After ten minutes of lounging and waking up, he rolled out of the bed and sauntered toward the bathroom. First, he took a long shower, making sure to clean away all the blood that had clotted on his skin from the night before. When out of the shower, he used the camera on his phone to assess the damage to his throat. The wound gaped, deep and ugly. But it was healing. He took a while, slowly applying the bandage - sitting there on the closed toilet, testing his vocal chords.
<Clover> As a child, Clover had the most vivid dreams imaginable, each one filled with vibrant colors and picturesque landscapes. But over time, the quality of her dreams declined. The colors faded. The landscapes transformed. Clover’s nights became blanks; her dreams became black blurbs decorating her sleep cycle. She had no reason to look forward to sleep, and she had no reason to fear sleep. After the accident, when she’d closed her eyes, she met the same darkness she associated with sleep. There were no nightmares, no reliving the moments before, during, and after the blade sliced through her flesh and bone. Her handicap made it quite easy for her to navigate the dreamscape.
Falling asleep had been tricky.
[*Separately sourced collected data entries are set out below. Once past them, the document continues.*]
Lemma set_spec t i e :
  tensor_ok t -> in_bounds i (getTensorShape t) -> element_ok e -> getType e = getTensorElementType t ->
  exists t', set t i e = Ok t' /\ tensor_ok t' /\ getTensorType t' = getTensorType t /\
    get t' i = Ok e /\
    forall j, in_bounds j (getTensorShape t) -> j <> i -> get t' j = get t j.
Proof.
  intros Hok Hi He Hty.
  destruct (elementOffset_ok t i Hok Hi) as (sz & Hsz & Hpos & Hoff & Hf & Hb).
  destruct (codec e He) as (ws & size & Hws & Hsize & _ & Hlay & Hrd).
  rewrite Hty in *. rewrite Hsz in Hsize. injection Hsize as <-.
  set (off := sz * flat (getTensorShape t) i) in *.
  assert (exists blob', foldM (fun '(o, n, v) blob => store blob (off + o) n v) ws (getData t) = Ok blob' /\
    length blob' = length (getData t) /\
    reads (fun o n => load blob' (off + o) n) ws /\
    forall off' n', off' + Z.of_nat n' <= off \/ off + sz <= off' ->
      load blob' off' n' = load (getData t) off' n') as (blob' & Hfold & Hlen & Hr & Hfr).
  { assert (0 <= off) by nia. destruct Hlay as [n v Hn|n v1 v2 Hn]; cbn [foldM].
    - destruct (store_ok (getData t) (off + 0) n v) as [b Hst]; [lia|lia|].
      rewrite Hst. cbind. exists b. split; [done|]. split; [by eapply length_store|]. split.
      + repeat constructor. by eapply load_store_same.
      + intros. eapply load_store_other; [done|lia].
    - destruct (store_ok (getData t) (off + 0) n v1) as [b Hst]; [lia|lia|].
      rewrite Hst. cbind. pose proof (length_store _ _ _ _ _ Hst) as Hl.
      destruct (store_ok b (off + Z.of_nat n) n v2) as [b' Hst']; [lia|lia|].
      rewrite Hst'. cbind. exists b'. split; [done|].
      pose proof (length_store _ _ _ _ _ Hst') as Hl'. split; [congruence|]. split.
      + repeat constructor; [|by eapply load_store_same].
        erewrite load_store_other by (done || lia). by eapply load_store_same.
      + intros. erewrite load_store_other by (done || lia). eapply load_store_other; [done|lia]. }
  exists (MkTensor (getTensorType t) blob').
  assert (tensor_ok (MkTensor (getTensorType t) blob')) as Hok'.
  { destruct Hok as [? Hl]. split; [done|]. cbn [getTensorType getData]. by rewrite Hlen. }
  split; [unfold set; rewrite Hoff; cbind; rewrite Hws; cbind; rewrite Hfold; by cbind|].
  split; [done|]. split; [done|]. split.
  - destruct (elementOffset_ok _ i Hok' Hi) as (sz' & Hsz' & _ & Hoff' & _).
    change (getTensorElementType (MkTensor (getTensorType t) blob')) with (getTensorElementType t) in *.
    change (getTensorShape (MkTensor (getTensorType t) blob')) with (getTensorShape t) in *.
    rewrite Hsz in Hsz'. injection Hsz' as <-.
    unfold get. rewrite Hoff'. cbind. apply Hrd. exact Hr.
  - intros j Hj Hne.
    destruct (elementOffset_ok _ j Hok' Hj) as (sz' & Hsz' & _ & Hoff' & _).
    destruct (elementOffset_ok _ j Hok Hj) as (sz'' & Hsz'' & _ & Hoff'' & Hfj & _).
    change (getTensorElementType (MkTensor (getTensorType t) blob')) with (getTensorElementType t) in *.
    change (getTensorShape (MkTensor (getTensorType t) blob')) with (getTensorShape t) in *.
    rewrite Hsz in Hsz', Hsz''. injection Hsz' as <-. injection Hsz'' as <-.
    assert (flat (getTensorShape t) j <> flat (getTensorShape t) i) by (intros E; by apply flat_inj in E).
    unfold get. rewrite Hoff', Hoff''. cbind.
    change (getTensorElementType (MkTensor (getTensorType t) blob')) with (getTensorElementType t).
    apply read_local with sz; [by destruct Hok as [(? & _) _]|done|].
    intros o n Ho Hn. apply Hfr. unfold off. nia.
Qed.

(** ** Loops of writes *)
Lemma newTensor_ok type :
  shaped_ok type -> exists t, newTensor type = Ok t /\ tensor_ok t /\ getTensorType t = type.
Proof.
  intros H. pose proof H as (Ht & Hs & n & Hn). destruct (tensor_size _ _ Hn) as (sz & Hsz & Hn' & _ & _).
  destruct (supported_size _ Ht) as (sz' & Hsz' & Hpos). rewrite Hsz in Hsz'. injection Hsz' as <-.
  unfold newTensor. rewrite Hn. cbind. eexists; split; [done|]. split; [|done].
  split; [done|]. cbn [getTensorType getData]. rewrite length_replicate, Hn.
  assert (0 <= prod_z (getShape type)) by (apply prod_z_nonneg; eapply Forall_impl; [exact Hs|cbn; lia]).
  f_equal. nia.
Qed.

(** A fold whose steps write at most one element each: where all the writes to
    an index agree it holds their value, elsewhere it is unchanged. *)
Lemma foldM_set {X} (body : X -> Tensor -> result Tensor) (tgt : X -> option Index) (val : X -> Element)
    type l t :
  tensor_ok t -> getTensorType t = type ->
  (forall x t, x ∈ l -> tensor_ok t -> getTensorType t = type ->
     body x t = match tgt x with Some i => set t i (val x) | None => Ok t end) ->
  (forall x i, x ∈ l -> tgt x = Some i ->
     in_bounds i (getShape type) /\ element_ok (val x) /\ getType (val x) = getElementType type) ->
  exists t', foldM body l t = Ok t' /\ tensor_ok t' /\ getTensorType t' = type /\
    (forall x j, x ∈ l -> tgt x = Some j -> (forall y, y ∈ l -> tgt y = Some j -> val y = val x) ->
       get t' j = Ok (val x)) /\
    (forall j, in_bounds j (getShape type) -> (forall x, x ∈ l -> tgt x <> Some j) -> get t' j = get t j).
Proof.
  revert t. induction l as [|a l IH]; intros t Hok Hty Hbody Hval.
  - exists t. split; [done|]. split; [done|]. split; [done|]. split; [|done]. intros x j Hx. by apply not_elem_of_nil in Hx.
  - cbn [foldM]. rewrite Hbody by (done || left).
    assert (exists t1, match tgt a with Some i => set t i (val a) | None => Ok t end = Ok t1 /\
      tensor_ok t1 /\ getTensorType t1 = type /\
      (forall i, tgt a = Some i -> get t1 i = Ok (val a)) /\
      (forall j, in_bounds j (getShape type) -> tgt a <> Some j -> get t1 j = get t j))
      as (t1 & -> & Hok1 & Hty1 & Hhit & Hmiss).
    { destruct (tgt a) as [i|] eqn:Ha; [|by exists t].
      destruct (Hval a i) as (Hi & He & Het); [left|done|].
      destruct (set_spec t i (val a)) as (t1 & ? & ? & ? & ? & Hm);
        [done|unfold getTensorShape; by rewrite Hty|done|unfold getTensorElementType; by rewrite Hty|].
      exists t1. split; [done|]. split; [done|]. split; [congruence|]. split; [by intros ? [= <-]|].
      intros j Hj Hne. apply Hm; [unfold getTensorShape; by rewrite Hty|congruence]. }
    cbind. destruct (IH t1) as (t' & Hf & Hok' & Hty' & Hin & Hout); [done|done|..].
    + intros x t2 Hx. apply Hbody. by right.
    + intros x i Hx. apply Hval. by right.
    + exists t'. split; [done|]. split; [done|]. split; [done|]. split.
      * intros x j Hx Hj Hagree.
        destruct (decide (Exists (fun y => tgt y = Some j) l)) as [(y & Hy & Hyj)%Exists_exists|Hno].
        -- rewrite (Hin y j Hy Hyj); [by rewrite (Hagree y) by (done || by right)|].
           intros z Hz Hzj. by rewrite (Hagree z), (Hagree y) by (done || by right).
        -- apply elem_of_cons in Hx as [->|Hx]; [|exfalso; apply Hno, Exists_exists; by exists x].
           rewrite Hout; [by apply Hhit| |].
           ++ by apply (Hval a); [left|].
           ++ intros y Hy Hyj. apply Hno, Exists_exists. by exists y.
      * intros j Hj Hno. rewrite Hout; [|done|by intros x Hx; apply Hno; right].
        apply Hmiss; [done|]. apply Hno. left.
Qed.

(** [fn_val f i] is the element [f] gives at [i], when it gives one. *)
Definition fn_val (f : Index -> result Element) (i : Index) : Element :=
  match f i with Ok e => e | Err _ => bool_el false end.

Lemma tensor_of_full type f t : typed_fn type f -> tensor_of type f t -> tensor_full t.
Proof.
  intros Hf (Hok & Hty & Hg). split; [done|]. rewrite Hty. intros i Hi. rewrite Hg by done. by apply Hf.
Qed.

Lemma for_set_spec type f t :
  tensor_ok t -> getTensorType t = type -> typed_fn type f ->
  exists t', for_set f t = Ok t' /\ tensor_of type f t'.
Proof.
  intros Hok Hty Hf. unfold for_set, getTensorShape. rewrite Hty.
  assert (shape_ok (getShape type)) as Hs by (rewrite <- Hty; by destruct Hok as [(_ & ? & _) _]).
  rewrite for_index_foldM by done.
  destruct (foldM_set (fun i t => e ← f i; set t i e) Some (fn_val f) type (indices (getShape type)) t)
    as (t' & Hfold & Hok' & Hty' & Hin & _); [done|done|..].
  - intros i t1 Hi _ _. apply elem_of_indices in Hi. destruct (Hf i Hi) as (e & He & _).
    unfold fn_val. rewrite He. done.
  - intros x i Hx [= <-]. apply elem_of_indices in Hx. destruct (Hf x Hx) as (e & He & ? & ?).
    unfold fn_val. rewrite He. done.
  - exists t'. split; [done|]. split; [done|]. split; [done|]. intros i Hi.
    destruct (Hf i Hi) as (e & He & _).
    rewrite (Hin i i); [unfold fn_val; by rewrite He|by apply elem_of_indices|done|by intros y _ [= ->]].
Qed.

Lemma build_spec type f :
  shaped_ok type -> typed_fn type f -> exists t, build type f = Ok t /\ tensor_of type f t.
Proof.
  intros Hty Hf. destruct (newTensor_ok type Hty) as (t & Ht & Hok & Hty').
  unfold build. rewrite Ht. cbind. by apply for_set_spec.
Qed.
End Codec.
Even though she’d closed her eyes, she’d fought the familiar heaviness of sleep. Her body had refused the rest. Her mind had continued going, reviewing every little detail of her day, but her review had skipped over the bloody mess. Perhaps it was her mind protecting her, or perhaps she had no interest in remembering. Before she had the opportunity to delve into the hidden meanings, she’d fallen asleep. She’d given in to the pressure of the rising sun. After that, time meant nothing until she felt the release offered by the setting sun.
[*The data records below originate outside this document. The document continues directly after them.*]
(** [allows size bound n]: [n] is a possible run-time size. *)
Definition allows (size bound n : Z) : Prop :=
  if isDynamicDimSize size then 0 <= n /\ (isDynamicDimSize bound = true \/ n <= bound) else n = size.

Lemma isDynamic_spec z : isDynamicDimSize z = true <-> z = kDynamic.
Proof. apply Z.eqb_eq. Qed.

Lemma isDynamic_nonneg z : 0 <= z -> isDynamicDimSize z = false.
Proof. intros. apply Z.eqb_neq. unfold kDynamic, int64_min. lia. Qed.

Lemma isDynamic_kDynamic : isDynamicDimSize kDynamic = true.
Proof. reflexivity. Qed.

Lemma dim_ok_cases s b :
  dim_ok s b ->
  (0 <= s <= int64_max /\ isDynamicDimSize s = false /\ b = kDynamic) \/
  (s = kDynamic /\ 0 <= b <= int64_max /\ isDynamicDimSize b = false) \/
  (s = kDynamic /\ b = kDynamic).
Proof.
  intros (Hs & Hb & Hsb). pose proof (isDynamic_nonneg s). pose proof (isDynamic_nonneg b).
  intuition (subst; auto with lia).
Qed.

Lemma dim_ok_static s : 0 <= s <= int64_max -> dim_ok s kDynamic.
Proof. unfold dim_ok. auto. Qed.

Lemma dim_ok_bound b : 0 <= b <= int64_max -> dim_ok kDynamic b.
Proof. unfold dim_ok. auto. Qed.

Lemma dim_ok_dynamic : dim_ok kDynamic kDynamic.
Proof. unfold dim_ok. auto. Qed.

#[local] Hint Resolve dim_ok_static dim_ok_bound dim_ok_dynamic : core.

Lemma allows_static s b n : isDynamicDimSize s = false -> allows s b n <-> n = s.
Proof. unfold allows. by intros ->. Qed.

Lemma allows_bound b n : isDynamicDimSize b = false -> allows kDynamic b n <-> 0 <= n <= b.
Proof. intros E. unfold allows. rewrite isDynamic_kDynamic, E. intuition (done || lia). Qed.

Lemma allows_dynamic n : allows kDynamic kDynamic n <-> 0 <= n.
Proof. unfold allows. rewrite isDynamic_kDynamic. intuition. Qed.

Ltac dim_rewrite :=
  repeat match goal with H : isDynamicDimSize _ = _ |- _ => rewrite !H end;
  rewrite ?isDynamic_kDynamic; cbn [negb andb orb].

Ltac dim_allows :=
  repeat match goal with
  | |- context [allows ?s ?b ?n] => first
      [ rewrite (allows_dynamic n)
      | rewrite (allows_bound b n) by (apply isDynamic_nonneg; lia)
      | rewrite (allows_static s b n) by (apply isDynamic_nonneg; lia) ]
  end.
Even before she opened her eyes, she knew she was alone. She couldn’t feel his body next to her. When she stretched out her arm and spread her fingers apart, she felt nothing but the sheets, and she held nothing but the sheets. He’d left her. Wherever he had gone, he’d left her. Clover could have dragged herself out of bed, but she hesitated. Instead of getting up, she reached down and pulled the sheets up over her tanktop and up over her head. She hid herself underneath the fabric, blocking out the rest of the world. She didn’t want him there anyway.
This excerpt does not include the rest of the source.